Vielleicht kennen einige Kronstädter, die sich noch nicht zu einer Besichtigung der Synagoge in ihrer Mitte entschließen konnten, dieses Gefühl: Man geht die Waisenhausgasse/Str. Poarta Schei entlang und schaut interessiert zu den Gebäuden der jüdischen Gemeinde hinüber. Die dortige Synagoge ist hübsch renoviert, und vor dem rosé-weißen Prachtbau sind mal kleinere Menschengrüppchen, mal besondere Aufbauten zu erspähen – wie etwa zum Chanukka-Fest ein neunarmiger Leuchter, dessen Birnen sich per neumodisch-elektrischem Schalter Tag für Tag einzeln anschalten lassen.
Manchmal steht das Eisentor am Eingang offen, an anderen Tagen aber ist es geschlossen. Sind denn hier interessierte Besucher überhaupt erwünscht – oder betritt man einen Bereich der Privatsphäre und stört womöglich die vielen Kronstädtern unbekannte Gemeinde in ihrem Leben und Glauben? „Natürlich nicht! Wir sind eine offene Gemeinde. Jeder, der sich für unsere Kultur interessiert, ist herzlich willkommen“, beantwortet Tiberiu Roth, der Vorsitzende der jüdischen Gemeinde in Kronstadt, diese Frage lächelnd. Wer sich ein Herz fasst und spontan durch das Tor geht – oder vorher telefonisch einen Termin für die Besichtigung der Synagoge vereinbart – wird es selber feststellen: Die Gastfreundschaft der jüdischen Gemeinde ist groß. Und ein Ausflug in diese „nahe Fremde“, die so zentral im Herzen Kronstadts liegt und Teil seiner Geschichte ist, verspricht spannende neue Einsichten und interessante Stunden.
Vom Ingenieur zum Vorbeter
Eines der Gemeindemitglieder, die man dort häufig antreffen kann, ist der gebürtig aus Czernowitz stammende Vorbeter Rudi Katz. Heute leitet der agile 84-Jährige die Gebete für die gemeinsamen Gottesdienste an. Eine so aktive Rolle in der Gemeinde war ihm zuvor jahrzehntelang verwehrt geblieben, da sich eine offene Ausübung des Glaubens mit seiner Stellung als Ingenieur in einer kommunistischen Fabrik nicht vereinbaren ließ. Nach seiner Deportation nach Transnistrien 1943 und der Zwangsarbeit in einem Lager, wo Katz viele Familienmitglieder verlor, hatte er 1946 in Kronstadt ein neues Leben angefangen.
„Während des Kommunismus war es schon möglich, ein Gemeindeleben zu führen – aber halboffiziell“, berichtet er. „Früher wurde jeden Tag Gottesdienst gehalten.

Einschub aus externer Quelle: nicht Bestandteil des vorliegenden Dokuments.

(** * scripts/train.py: the masked-reconstruction training step

    A shallow embedding of [model_step], [log_metrics] and the epoch loop of
    [scripts/train.py].

    Conventions of the embedding.
    - A tensor is its dtype, its device, its shape and its elements in
      row-major order.  Elements are exact rationals: every finite float and
      every integer is one.  Boolean tensors hold 0 and 1.
    - Sums of integer and boolean tensors are taken in int64 and wrap
      around, as torch's do.  Floating-point products, sums and conversions
      are kept exact: the rounding of float16 and float32 is not modelled.
      Every statement below whose truth depends on such a value is made
      for inputs on which the exact value is also the one the program
      computes: counts whose sum stays below 2^24 (2^11 for float16), where
      every partial sum, in any order, is representable ([exact_counts]).
    - Python exceptions are values of [exn]; code that can raise lives in the
      state-and-exception monad [St].  The state survives a raise, as the
      heap of the interpreter does.
    - [net], [criterion] and [masker] are the arguments of [model_step]; they
      are arbitrary computations over the ambient state [World] (parameters
      and buffers of the network, random generators, ...). *)

From Stdlib Require Import QArith Qround Qabs ZArith List Ascii String Bool.
From Stdlib Require Import Lia Lqa.
From stdpp Require Import gmap strings list fin_maps.

Local Open Scope Q_scope.
Local Open Scope string_scope.
Local Open Scope list_scope.

(** ** Exceptions and the monad *)

(** The [assert] statements of the file, by line. *)
Inductive assert_site :=
| L23_shape         (* assert X.shape == the_mask.shape *)
| L24_mask_fraction (* assert the_mask.sum() < 0.5 * the_mask.numel() *)
| L28_masked_sum    (* assert X_masked.sum() <= X.sum() *)
| L38_targets.      (* assert targets.min() >= 0, "Negative targets" *)

Inductive exn :=
| AssertionError (site : assert_site) (msg : string)
| IndexError
| RuntimeError
| NameError (name : string)
| OtherError (what : string).

Inductive result (A : Type) :=
| Ok (a : A)
| Raise (e : exn).
Arguments Ok {A} a.
Arguments Raise {A} e.

Definition St (S A : Type) : Type := S -> result A * S.

Definition ret {S A} (a : A) : St S A := fun s => (Ok a, s).

Definition bind {S A B} (c : St S A) (k : A -> St S B) : St S B :=
  fun s => match c s with
           | (Ok a, s') => k a s'
           | (Raise e, s') => (Raise e, s')
           end.

Definition raise {S A} (e : exn) : St S A := fun s => (Raise e, s).

Definition lift {S A} (r : result A) : St S A := fun s => (r, s).

Definition py_assert {S} (cond : bool) (site : assert_site) (msg : string)
  : St S unit :=
  if cond then ret tt else raise (AssertionError site msg).

Notation "x <- c ;; k" := (bind c (fun x => k))
  (at level 100, c at next level, right associativity).
Notation "c ;;; k" := (bind c (fun _ => k))
  (at level 100, right associativity).

(** ** Tensors *)

Inductive dtype :=
| torch_bool | torch_uint8 | torch_int8 | torch_int16 | torch_int32
| torch_int64 | torch_float16 | torch_float32 | torch_float64.

Inductive device := cpu | cuda | mps.

Record tensor := Tensor {
  t_dtype : dtype;
  t_device : device;
  shape : list nat;
  data : list Q
}.

Definition is_floating (d : dtype) : bool :=
  match d with
  | torch_float16 | torch_float32 | torch_float64 => true
  | _ => false
  end.

(** Position of a dtype in torch's promotion order. *)
Definition dtype_rank (d : dtype) : nat :=
  match d with
  | torch_bool => 0 | torch_uint8 => 1 | torch_int8 => 2 | torch_int16 => 3
  | torch_int32 => 4 | torch_int64 => 5 | torch_float16 => 6
  | torch_float32 => 7 | torch_float64 => 8
  end%nat.

(** [torch.promote_types]: the larger of the two, except that uint8 and int8
    meet in int16. *)
Definition promote_types (a b : dtype) : dtype :=
  match a, b with
  | torch_uint8, torch_int8 | torch_int8, torch_uint8 => torch_int16
  | _, _ => if (dtype_rank a <=? dtype_rank b)%nat then b else a
  end.

(** Number of elements of a shape: the product of its dimensions. *)
Definition prod_shape (s : list nat) : nat := foldr Nat.mul 1%nat s.

(** [t.numel()] *)
Definition numel (t : tensor) : nat := prod_shape (shape t).

(** A tensor is well formed when it holds as many elements as its shape says. *)
Definition wf_tensor (t : tensor) : Prop := length (data t) = numel t.

Definition Qsum (l : list Q) : Q := foldr Qplus 0 l.

(** The value of an integer as an int64: two's complement wrap-around. *)
Definition wrap_int64 (z : Z) : Z :=
  ((z + 2 ^ 63) mod 2 ^ 64 - 2 ^ 63)%Z.

(** [t.sum()]: a floating tensor is summed in its dtype (kept exact here),
    any other tensor in int64, where the sum wraps around. *)
Definition tsum (t : tensor) : Q :=
  match t_dtype t with
  | torch_float16 | torch_float32 | torch_float64 => Qsum (data t)
  | _ => inject_Z (wrap_int64 (Qfloor (Qsum (data t))))
  end.

Definition Qlt_bool (a b : Q) : bool := negb (Qle_bool b a).

Definition Qnonzero (q : Q) : bool := negb (Qeq_bool q 0).

(** Conversion of one element to a dtype: booleans keep whether the element
    is non-zero, integers truncate toward zero, floats keep the value (the
    source converts to float32 only; its rounding is not modelled, so the
    value is the program's where float32 holds it exactly). *)
Definition cast (d : dtype) (q : Q) : Q :=
  match d with
  | torch_bool => if Qnonzero q then 1 else 0
  | torch_float16 | torch_float32 | torch_float64 => q
  | _ => inject_Z (Z.quot (Qnum q) (Z.pos (Qden q)))
  end.

(** [t.to(dtype)] *)
Definition to_dtype (d : dtype) (t : tensor) : tensor :=
  Tensor d (t_device t) (shape t) (map (cast d) (data t)).

(** [t.to(device)] *)
Definition to_device (dev : device) (t : tensor) : tensor :=
  Tensor (t_dtype t) dev (shape t) (data t).

(** [t.to(dtype=d, device=dev)] *)
Definition to (d : dtype) (dev : device) (t : tensor) : tensor :=
  to_device dev (to_dtype d t).

(** [torch.zeros_like(t)] *)
Definition zeros_like (t : tensor) : tensor :=
  Tensor (t_dtype t) (t_device t) (shape t) (replicate (numel t) 0).

(** [1 - t] for the Python integer 1 and a tensor [t] of a floating dtype
    (the source takes it of a mask already converted to float32). *)
Definition rsub1 (t : tensor) : tensor :=
  Tensor (t_dtype t) (t_device t) (shape t) (map (fun q => 1 - q) (data t)).

(** [a * b] for two tensors of one shape (what line 23 has established where
    the product is taken) on one device, element by element, in the promoted
    dtype; the product is kept exact. *)
Definition tmul (a b : tensor) : tensor :=
  Tensor (promote_types (t_dtype a) (t_dtype b)) (t_device a) (shape a)
         (zip_with Qmult (data a) (data b)).

(** *** Indexing, [t[idx]] for a tensor [idx] *)

(** Rows of [d], each [bs] elements long, whose entry in [mask] is non-zero. *)
Fixpoint select_rows (bs : nat) (mask : list Q) (d : list Q) : list Q :=
  match mask with
  | [] => []
  | m :: mask' =>
      (if Qnonzero m then take bs d else []) ++ select_rows bs mask' (drop bs d)
  end.

Definition count_nonzero (mask : list Q) : nat :=
  length (filter (fun q => Qnonzero q = true) mask).

Definition shape_eqb (a b : list nat) : bool := bool_decide (a = b).

(** Boolean-mask indexing: the mask covers the leading dimensions of [t]. *)
Definition index_mask (t idx : tensor) : result tensor :=
  let k := length (shape idx) in
  if shape_eqb (take k (shape t)) (shape idx) then
    let rest := drop k (shape t) in
    Ok (Tensor (t_dtype t) (t_device t)
               (count_nonzero (data idx) :: rest)
               (select_rows (prod_shape rest) (data idx) (data t)))
  else Raise IndexError.

(** One integer index into an axis of length [n]: negative indices count from
    the end, anything outside [-n, n) is an error. *)
Definition normalize_index (n : nat) (q : Q) : option nat :=
  let i := Qfloor q in
  if ((0 <=? i)%Z && (i <? Z.of_nat n)%Z)%bool then Some (Z.to_nat i)
  else if ((- Z.of_nat n <=? i)%Z && (i <? 0)%Z)%bool
       then Some (Z.to_nat (i + Z.of_nat n))
       else None.

Fixpoint gather_rows (n bs : nat) (idx : list Q) (d : list Q)
  : option (list Q) :=
  match idx with
  | [] => Some []
  | q :: idx' =>
      match normalize_index n q, gather_rows n bs idx' d with
      | Some i, Some r => Some (take bs (drop (i * bs) d) ++ r)
      | _, _ => None
      end
  end.

(** Integer-array indexing along the first axis. *)
Definition index_int (t idx : tensor) : result tensor :=
  match shape t with
  | [] => Raise IndexError
  | n :: rest =>
      match gather_rows n (prod_shape rest) (data idx) (data t) with
      | Some d => Ok (Tensor (t_dtype t) (t_device t) (shape idx ++ rest) d)
      | None => Raise IndexError
      end
  end.

(** [t[idx]]: torch takes bool and uint8 tensors as masks, int32 and int64
    tensors as indices, and refuses every other dtype with an IndexError. *)
Definition getitem (t idx : tensor) : result tensor :=
  match t_dtype idx with
  | torch_bool | torch_uint8 => index_mask t idx
  | torch_int32 | torch_int64 => index_int t idx
  | _ => Raise IndexError
  end.

(** ** Scalars and the loss *)

(** A Python float: a finite value or nan. *)
Inductive scalar :=
| Finite (q : Q)
| NaN.

(** [nn.MSELoss(reduce=True)]: the mean of the squared differences, nan over
    an empty selection.  Torch broadcasts operands of different shapes where
    it can; that case is left out (one mask indexes both operands of the
    loss in [model_step]) and reported as an error here. *)
Definition MSELoss (input target : tensor) : result scalar :=
  if shape_eqb (shape input) (shape target) then
    match data input with
    | [] => Ok NaN
    | _ =>
        Ok (Finite (Qsum (zip_with (fun p x => (p - x) * (p - x))
                                   (data input) (data target))
                    / inject_Z (Z.of_nat (length (data input)))))
    end
  else Raise (OtherError "broadcast not modelled").

(** ** [model_step] *)

Section ModelStep.
Context {World Aux : Type}.

Definition step_result : Type := scalar * tensor * tensor * tensor * tensor.

(** Lines 18-21: the mask of the step. *)
Definition make_mask (masker : tensor -> St World tensor) (X : tensor)
           (masking : bool) : St World tensor :=
  if masking then masker X else ret (zeros_like X).

(** Line 27: [X * (1 - the_mask.to(torch.float32))]. *)
Definition mask_input (X the_mask : tensor) : tensor :=
  tmul X (rsub1 (to_dtype torch_float32 the_mask)).

(** Lines 30-34: the forward pass, the two selections and the loss. *)
Definition score (net : tensor -> St World tensor)
           (criterion : tensor -> tensor -> St World scalar)
           (X X_masked the_mask rate : tensor) (dev : device)
  : St World step_result :=
  X_smoothed <- net (to torch_float32 dev X_masked) ;;
  input <- lift (getitem X_smoothed the_mask) ;;
  target <- lift (getitem X the_mask) ;;
  loss <- criterion (to torch_float32 dev input) (to torch_float32 dev target) ;;
  ret (loss, X_smoothed, X, the_mask, rate).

Jetzt nur noch samstags und an den großen Feiertagen, denn es wird immer schwieriger, die dafür notwendige Zahl von zehn religiös mündigen Männer über 13 Jahren (‘Minjan’) zusammen zu bekommen.“
Die Auswanderung von Mitgliedern, besonders nach Israel, hatte zu einem starken Schwund in der Kronstädter Gemeinde geführt. Doch das ist, so Katz, nicht die einzige Schwierigkeit, mit der diese zu kämpfen hat: „Der seelische Anteil an der Religion wird immer kleiner. Nur noch wenige von uns sind wirklich religiöse Menschen.“ Einige Gemeindemitglieder lebten zudem in gemischten Ehen, und besonders Jugendliche täten sich mit der praktischen Umsetzung des Glaubens schwer.

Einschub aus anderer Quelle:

Lemma exec_reCamel (s : jsstring) :
  exec reCamel s =
  match s with
  | a :: b :: t =>
      if isLowDig a && isUpper b
      then Some (mkSuccess [[a]; [b]] [a; b] t) else None
  | _ => None
  end.
Proof.
  unfold reCamel. rewrite exec_pair.
  destruct s as [|a [|b t]]; try reflexivity.
  now rewrite class_lowdig, class_upper.
Qed.

Lemma insertWhere_cons (here : jsstring -> bool) (c : N) (s : jsstring) :
  insertWhere here (c :: s) =
  c :: (if here (c :: s) then [cu " "] else []) ++ insertWhere here s.
Proof. reflexivity. Qed.

Lemma lowerUpperBoundary_upper (b : N) (t : jsstring) :
  isUpper b = true -> lowerUpperBoundary (b :: t) = false.
Proof.
  intros Hb. destruct t as [|c t]; [reflexivity|].
  simpl. now rewrite (upper_not_lowdig b Hb).
Qed.

(** Step 1 puts a space between every lower-case letter or digit and an
    upper-case letter right after it, and nowhere else. *)
Lemma camelStep_boundaries (s : jsstring) :
  camelStep s = insertWhere lowerUpperBoundary s.
Proof.
  induction s as [s IH] using length_ind.
  destruct s as [|a s]; [reflexivity|].
  unfold camelStep in *. rewrite replace_step, exec_reCamel.
  destruct s as [|b t].
  - reflexivity.
  - rewrite (insertWhere_cons _ a).
    change (lowerUpperBoundary (a :: b :: t)) with (isLowDig a && isUpper b).
    destruct (isLowDig a && isUpper b) eqn:E.
    + apply andb_true_iff in E. destruct E as [_ Hb].
      cbn [rest]. rewrite (IH t) by (simpl; lia).
      rewrite (insertWhere_cons _ b), (lowerUpperBoundary_upper b t Hb).
      reflexivity.
    + rewrite (IH (b :: t)) by (simpl; lia). reflexivity.
Qed.

(** ** [([A-Z]+)([A-Z][a-z0-9]+)] *)

Section AcronymPattern.

Variables up low : N -> bool.

Lemma repeats_single (p : N -> bool) (c : N) (s : jsstring) :
  p c = true -> In ([c], s) (repeats p (c :: s)).
Proof.
  intros Hc. simpl. rewrite Hc. apply in_or_app. right. now left.
Qed.

(** Any success of the pattern is one or more [up], then one [up] and one
    or more [low]; the first capture is the leading [up]s. *)
Lemma acronymShape_sound (s : jsstring) (a : success) :
  In a (matches (acronymShape up low) s) ->
  exists U u L,
    U <> [] /\ Forall (fun d => up d = true) U /\ up u = true /\
    L <> [] /\ Forall (fun d => low d = true) L /\
    captures a = [U; u :: L] /\ matched a = U ++ u :: L /\
    s = U ++ u :: L ++ rest a.
Proof.
  unfold acronymShape. intros H.
  apply in_matches_seq in H. destruct H as (x & y & Hx & Hy & ->).
  apply in_matches_group in Hx. destruct Hx as (x0 & Hx0 & ->).
  apply in_matches_plus in Hx0. destruct Hx0 as (U & r1 & HU & ->).
  apply repeats_sound in HU. cbn [fst snd] in HU.
  destruct HU as (Es & HUne & HUup).
  cbn [rest captures matched] in *.
  apply in_matches_group in Hy. destruct Hy as (y0 & Hy0 & ->).
  apply in_matches_seq in Hy0. destruct Hy0 as (z & w & Hz & Hw & ->).
  apply in_matches_class in Hz. destruct Hz as (u & r2 & -> & Hu & ->).
  cbn [rest captures matched] in *.
  apply in_matches_plus in Hw. destruct Hw as (L & r3 & HL & ->).
  apply repeats_sound in HL. cbn [fst snd] in HL.
  destruct HL as (Er & HLne & HLlow).
  exists U, u, L. cbn.
  repeat (split; [assumption || reflexivity|]).
  now rewrite <- Es, <- Er.
Qed.

(** At two [up]s and a [low] the pattern matches. *)
Lemma acronymShape_complete (a b c : N) (t : jsstring) :
  up a = true -> up b = true -> low c = true ->
  exec (acronymShape up low) (a :: b :: c :: t) <> None.
Proof.
  intros Ha Hb Hc.
  assert (Hin : In (mkSuccess [[a]; [b; c]] [a; b; c] t)
                   (matches (acronymShape up low) (a :: b :: c :: t))).
  { unfold acronymShape. cbn [matches].
    apply in_flat_map.
    exists (mkSuccess [[a]] [a] (b :: c :: t)). split.
    - apply in_map_iff. exists (mkSuccess [] [a] (b :: c :: t)).
      split; [reflexivity|].
      apply in_map_iff. exists ([a], b :: c :: t).
      split; [reflexivity|now apply repeats_single].
    - cbn [rest captures matched].
      apply in_map_iff. exists (mkSuccess [[b; c]] [b; c] t).
      split; [reflexivity|].
      apply in_map_iff. exists (mkSuccess [] [b; c] t).
      split; [reflexivity|].
      apply in_flat_map. exists (mkSuccess [] [b] (c :: t)). split.
      + cbn [matches]. rewrite Hb. now left.
      + cbn [rest captures matched].
        apply in_map_iff. exists (mkSuccess [] [c] t).
        split; [reflexivity|].
        apply in_map_iff. exists ([c], t).
        split; [reflexivity|now apply repeats_single]. }
  unfold exec. destruct (matches (acronymShape up low) (a :: b :: c :: t));
    [destruct Hin|discriminate].
Qed.

End AcronymPattern.

Lemma reAcronym_shape :
  reAcronym =
  acronymShape (oneOf [Range "A" "Z"]) (oneOf [Range "a" "z"; Range "0" "9"]).
Proof. reflexivity. Qed.

(** What step 2 finds at a position where it matches, and what the
    template makes of it. *)
Lemma exec_reAcronym_some (s : jsstring) (a : success) :
  exec reAcronym s = Some a ->
  exists U u L,
    U <> [] /\ Forall (fun d => isUpper d = true) U /\ isUpper u = true /\
    L <> [] /\ Forall (fun d => isLowDig d = true) L /\
    dollar1_space_dollar2 a = U ++ cu " " :: u :: L /\
    s = U ++ u :: L ++ rest a.
Proof.
  intros E.
  assert (Hin : In a (matches reAcronym s)).
  { unfold exec in E. destruct (matches reAcronym s); [discriminate|].
    injection E as ->. now left. }
  rewrite reAcronym_shape in Hin. apply acronymShape_sound in Hin.
  destruct Hin as (U & u & L & HUne & HU & Hu & HLne & HL & Hc & _ & Hs).
  exists U, u, L.
  rewrite class_upper in Hu.
  repeat split; try assumption.
  - eapply Forall_impl; [|exact HU].
    intros d Hd. cbv beta in Hd. now rewrite class_upper in Hd.
  - eapply Forall_impl; [|exact HL].
    intros d Hd. cbv beta in Hd. now rewrite class_lowdig in Hd.
  - unfold dollar1_space_dollar2, capture. now rewrite Hc.
Qed.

Denn die jüdische Religion stellt ihre Anhänger vor Herausforderungen, für die man einige Einschränkungen des modernen Alltags in Kauf nehmen muss: Ein orthodoxer Jude darf sich nicht rasieren, samstags nicht arbeiten oder Auto fahren, kein Schweinefleisch essen – und überhaupt an Fleisch nur das, was von einem jüdischen Schlachter geschächtet wurde. „Für viele Juden im ungarisch-rumänischen Umfeld war das schon früher unmöglich einzuhalten“, erläutert Katz. „Die Juden hier haben sich rasiert, samstags gearbeitet und das mit dem koscheren Essen so halb und halb durchgezogen… seelisch, sozusagen, waren sie aber noch Juden.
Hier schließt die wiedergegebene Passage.